Task goal: From the entries below, output the line with "MetricsSnapshot (sn_source m)" and each following line up to and including the line with "(sn_lastError m) (sn_memoryPeakBytes", exactly as written.

(Stored data entries)
'''

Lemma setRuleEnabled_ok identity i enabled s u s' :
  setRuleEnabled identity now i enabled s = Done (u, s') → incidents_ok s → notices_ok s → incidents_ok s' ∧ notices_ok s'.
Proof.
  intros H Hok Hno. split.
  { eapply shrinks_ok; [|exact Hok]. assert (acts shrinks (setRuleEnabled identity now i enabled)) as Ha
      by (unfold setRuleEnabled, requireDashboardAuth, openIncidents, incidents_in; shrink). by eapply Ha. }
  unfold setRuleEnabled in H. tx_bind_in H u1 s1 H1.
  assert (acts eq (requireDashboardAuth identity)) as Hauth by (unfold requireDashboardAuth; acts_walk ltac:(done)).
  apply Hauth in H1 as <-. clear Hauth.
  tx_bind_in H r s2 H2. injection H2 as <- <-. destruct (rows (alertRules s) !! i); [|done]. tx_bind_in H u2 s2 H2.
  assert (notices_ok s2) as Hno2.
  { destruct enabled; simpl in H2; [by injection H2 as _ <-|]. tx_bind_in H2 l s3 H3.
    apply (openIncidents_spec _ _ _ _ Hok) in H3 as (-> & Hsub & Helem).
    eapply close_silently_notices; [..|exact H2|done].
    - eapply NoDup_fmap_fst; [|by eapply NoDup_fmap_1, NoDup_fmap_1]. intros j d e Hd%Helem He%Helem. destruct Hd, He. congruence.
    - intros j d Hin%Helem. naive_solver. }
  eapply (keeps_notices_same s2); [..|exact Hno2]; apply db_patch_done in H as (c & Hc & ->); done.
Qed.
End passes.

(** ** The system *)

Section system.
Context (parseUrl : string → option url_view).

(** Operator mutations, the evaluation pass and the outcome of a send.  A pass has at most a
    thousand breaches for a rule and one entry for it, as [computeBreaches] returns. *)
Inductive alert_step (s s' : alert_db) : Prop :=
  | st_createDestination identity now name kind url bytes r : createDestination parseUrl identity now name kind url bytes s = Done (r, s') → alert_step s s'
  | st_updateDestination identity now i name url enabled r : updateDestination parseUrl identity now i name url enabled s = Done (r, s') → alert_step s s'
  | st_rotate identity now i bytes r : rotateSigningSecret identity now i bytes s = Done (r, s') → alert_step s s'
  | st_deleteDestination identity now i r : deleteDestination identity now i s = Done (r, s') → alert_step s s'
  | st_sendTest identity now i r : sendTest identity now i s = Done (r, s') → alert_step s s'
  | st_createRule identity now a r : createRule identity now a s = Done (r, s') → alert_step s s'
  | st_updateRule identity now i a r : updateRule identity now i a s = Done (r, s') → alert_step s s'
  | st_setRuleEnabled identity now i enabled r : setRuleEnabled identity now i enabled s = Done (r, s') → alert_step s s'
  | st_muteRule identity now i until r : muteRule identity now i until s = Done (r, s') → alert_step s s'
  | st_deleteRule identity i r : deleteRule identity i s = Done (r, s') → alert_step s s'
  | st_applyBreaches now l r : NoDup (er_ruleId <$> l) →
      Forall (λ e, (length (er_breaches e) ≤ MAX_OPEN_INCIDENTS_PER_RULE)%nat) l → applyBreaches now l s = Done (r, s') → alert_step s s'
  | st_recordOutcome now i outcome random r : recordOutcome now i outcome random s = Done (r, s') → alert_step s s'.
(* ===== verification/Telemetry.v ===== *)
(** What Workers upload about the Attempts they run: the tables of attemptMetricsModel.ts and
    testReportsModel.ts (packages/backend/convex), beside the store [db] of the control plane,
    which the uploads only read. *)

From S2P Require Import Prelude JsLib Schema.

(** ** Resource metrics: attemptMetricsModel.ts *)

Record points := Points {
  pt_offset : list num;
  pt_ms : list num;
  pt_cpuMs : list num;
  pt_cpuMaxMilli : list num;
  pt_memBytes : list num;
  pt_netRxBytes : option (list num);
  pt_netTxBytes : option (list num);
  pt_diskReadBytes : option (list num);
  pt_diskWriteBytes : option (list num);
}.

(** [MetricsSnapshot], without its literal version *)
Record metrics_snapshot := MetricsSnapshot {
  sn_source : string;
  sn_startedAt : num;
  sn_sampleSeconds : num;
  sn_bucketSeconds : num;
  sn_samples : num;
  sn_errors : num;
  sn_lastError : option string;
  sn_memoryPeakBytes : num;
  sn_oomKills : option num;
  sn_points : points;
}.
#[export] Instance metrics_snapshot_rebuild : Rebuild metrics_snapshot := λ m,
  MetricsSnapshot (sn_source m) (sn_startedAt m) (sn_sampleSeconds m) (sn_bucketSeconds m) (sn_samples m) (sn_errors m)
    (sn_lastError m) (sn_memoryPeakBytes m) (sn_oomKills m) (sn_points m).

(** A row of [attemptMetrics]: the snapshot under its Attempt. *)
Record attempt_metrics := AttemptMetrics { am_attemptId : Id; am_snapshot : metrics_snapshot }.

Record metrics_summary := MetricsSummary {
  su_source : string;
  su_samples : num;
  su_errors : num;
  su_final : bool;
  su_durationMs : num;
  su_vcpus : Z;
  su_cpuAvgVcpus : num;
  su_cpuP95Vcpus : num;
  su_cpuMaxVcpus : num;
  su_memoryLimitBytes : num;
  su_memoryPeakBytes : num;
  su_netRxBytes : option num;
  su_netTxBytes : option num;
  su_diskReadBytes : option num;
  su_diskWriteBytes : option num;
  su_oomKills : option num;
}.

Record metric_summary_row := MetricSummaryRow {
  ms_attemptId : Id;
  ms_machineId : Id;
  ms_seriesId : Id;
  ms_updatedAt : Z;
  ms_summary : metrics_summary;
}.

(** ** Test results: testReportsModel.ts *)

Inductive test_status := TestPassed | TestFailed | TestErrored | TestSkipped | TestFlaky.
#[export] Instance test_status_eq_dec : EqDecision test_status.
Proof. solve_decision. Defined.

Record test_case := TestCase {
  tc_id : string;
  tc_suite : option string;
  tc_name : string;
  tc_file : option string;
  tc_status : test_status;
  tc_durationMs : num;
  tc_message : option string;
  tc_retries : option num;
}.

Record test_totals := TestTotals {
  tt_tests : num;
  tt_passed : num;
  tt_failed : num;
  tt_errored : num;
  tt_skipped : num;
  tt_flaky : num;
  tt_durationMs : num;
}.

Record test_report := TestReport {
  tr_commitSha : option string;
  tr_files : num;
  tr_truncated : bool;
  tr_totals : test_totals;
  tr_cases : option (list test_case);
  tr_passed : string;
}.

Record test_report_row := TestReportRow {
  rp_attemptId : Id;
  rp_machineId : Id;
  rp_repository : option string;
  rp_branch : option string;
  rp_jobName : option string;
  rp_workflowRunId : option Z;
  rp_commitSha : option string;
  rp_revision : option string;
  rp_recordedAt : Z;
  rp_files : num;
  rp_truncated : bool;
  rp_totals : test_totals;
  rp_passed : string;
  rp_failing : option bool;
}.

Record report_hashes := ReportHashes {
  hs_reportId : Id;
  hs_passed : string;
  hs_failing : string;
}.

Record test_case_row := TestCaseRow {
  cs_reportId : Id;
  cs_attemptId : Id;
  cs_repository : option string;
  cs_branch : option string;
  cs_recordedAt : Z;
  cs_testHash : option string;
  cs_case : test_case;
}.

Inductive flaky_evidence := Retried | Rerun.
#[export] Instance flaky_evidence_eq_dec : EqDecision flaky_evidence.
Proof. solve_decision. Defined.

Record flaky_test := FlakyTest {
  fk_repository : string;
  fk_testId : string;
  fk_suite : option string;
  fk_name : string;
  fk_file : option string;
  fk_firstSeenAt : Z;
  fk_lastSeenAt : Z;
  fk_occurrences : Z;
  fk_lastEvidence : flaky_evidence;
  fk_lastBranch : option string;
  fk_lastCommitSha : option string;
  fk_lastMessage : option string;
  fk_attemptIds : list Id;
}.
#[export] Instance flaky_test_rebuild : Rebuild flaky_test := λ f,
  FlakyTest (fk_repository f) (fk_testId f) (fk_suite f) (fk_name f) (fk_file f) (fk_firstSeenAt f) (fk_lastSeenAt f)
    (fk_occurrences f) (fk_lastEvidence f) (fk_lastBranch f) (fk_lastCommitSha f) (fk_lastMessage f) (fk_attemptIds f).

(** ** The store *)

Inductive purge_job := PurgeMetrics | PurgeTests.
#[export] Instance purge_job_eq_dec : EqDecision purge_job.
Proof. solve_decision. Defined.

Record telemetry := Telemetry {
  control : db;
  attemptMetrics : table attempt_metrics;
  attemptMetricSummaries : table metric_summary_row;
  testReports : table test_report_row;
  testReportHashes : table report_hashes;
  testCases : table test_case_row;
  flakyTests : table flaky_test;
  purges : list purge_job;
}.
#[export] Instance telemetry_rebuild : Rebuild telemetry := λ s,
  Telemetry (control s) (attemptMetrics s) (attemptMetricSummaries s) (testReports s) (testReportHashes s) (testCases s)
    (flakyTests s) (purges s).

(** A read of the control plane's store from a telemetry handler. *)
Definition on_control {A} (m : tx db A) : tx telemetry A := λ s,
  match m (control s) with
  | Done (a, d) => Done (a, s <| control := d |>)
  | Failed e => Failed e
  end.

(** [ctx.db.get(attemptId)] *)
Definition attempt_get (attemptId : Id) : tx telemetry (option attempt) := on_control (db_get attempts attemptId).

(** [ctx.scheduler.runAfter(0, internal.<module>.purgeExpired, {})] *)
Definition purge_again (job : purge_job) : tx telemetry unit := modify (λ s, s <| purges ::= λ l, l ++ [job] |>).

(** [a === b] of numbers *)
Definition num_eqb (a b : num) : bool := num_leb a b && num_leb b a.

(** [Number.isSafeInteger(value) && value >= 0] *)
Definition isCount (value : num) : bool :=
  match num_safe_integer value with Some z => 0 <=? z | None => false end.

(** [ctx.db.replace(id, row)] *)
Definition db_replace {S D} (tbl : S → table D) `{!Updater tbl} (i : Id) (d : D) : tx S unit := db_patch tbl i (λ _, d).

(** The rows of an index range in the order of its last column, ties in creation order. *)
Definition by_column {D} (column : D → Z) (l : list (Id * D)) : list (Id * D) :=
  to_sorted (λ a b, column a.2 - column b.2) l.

'''

Exercise solution:
  MetricsSnapshot (sn_source m) (sn_startedAt m) (sn_sampleSeconds m) (sn_bucketSeconds m) (sn_samples m) (sn_errors m)
    (sn_lastError m) (sn_memoryPeakBytes m) (sn_oomKills m) (sn_points m).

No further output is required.